(Data items)
(* ===== verification/Pairs.v ===== *)
(** * The pairs strategy (src/internal/strategy/pairs, pairsadapter)

    The multi-pair generator: per-symbol rings of closes shared by the pairs, the
    regression and z-score of an in-sync pair, the spread state machine with its
    sizing, the snapshot and the projections; the adapter that submits its
    signals.  Each map of the generator is a [gmap]; the pair of maps that keeps a
    telemetry value and its presence is one [gmap].  The equity provider is read
    while a bar is handled: an operation takes the value it returns.  A leg without
    a ring is a nil pointer in the source; [bo_rings] and [po_legs] show there is none. *)

From Stdlib Require Import SpecFloat.
From stdpp Require Import gmap strings list sorting.
From S2P Require Import Prelude Lists Fixed Money Domain Float64 FloatInt Calendar Engine LiveSession Indicators Targets.
Set Default Goal Selector "!".
#[local] Open Scope string_scope.
#[local] Open Scope Z_scope.
#[local] Open Scope list_scope.
#[local] Abbreviation length := List.length.

(** ** pair.go *)

Record Pair : Set := mkPair { LongLeg : string; ShortLeg : string }.

#[export] Instance Pair_eq_dec : EqDecision Pair.
Proof. solve_decision. Defined.

Abbreviation PairKey := (string * string)%type.
Definition Pair_Key (p : Pair) : PairKey := (LongLeg p, ShortLeg p).

Definition DefaultPairs : list Pair := [mkPair "KO" "PEP"; mkPair "MA" "V"; mkPair "XOM" "CVX"].

Abbreviation PairState := string (only parsing).
Definition StateFlat : PairState := "FLAT".
Definition StateLongSpread : PairState := "LONG_SPREAD".
Definition StateShortSpread : PairState := "SHORT_SPREAD".

(** ** config.go *)

(** [pc_hasEquity] tells a provider from nil. *)
Record PairsConfig : Set := mkPairsConfig {
  pc_hasEquity : bool;
  pc_Pairs : list Pair;
  pc_Lookback : Z;
  pc_EntryZ : float64;
  pc_ExitZ : float64;
  pc_CapitalPerPairPct : float64;
  pc_Timezone : string
}.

YOUR INSTRUCTIONS. Which lines above run from the one containing "Definition DefaultPairs : list" to the one containing "Definition StateShortSpread : PairState"? Give them again exactly, both ends included.

SOLUTION TO THIS PROBLEM.
Definition DefaultPairs : list Pair := [mkPair "KO" "PEP"; mkPair "MA" "V"; mkPair "XOM" "CVX"].

Abbreviation PairState := string (only parsing).
Definition StateFlat : PairState := "FLAT".
Definition StateLongSpread : PairState := "LONG_SPREAD".
Definition StateShortSpread : PairState := "SHORT_SPREAD".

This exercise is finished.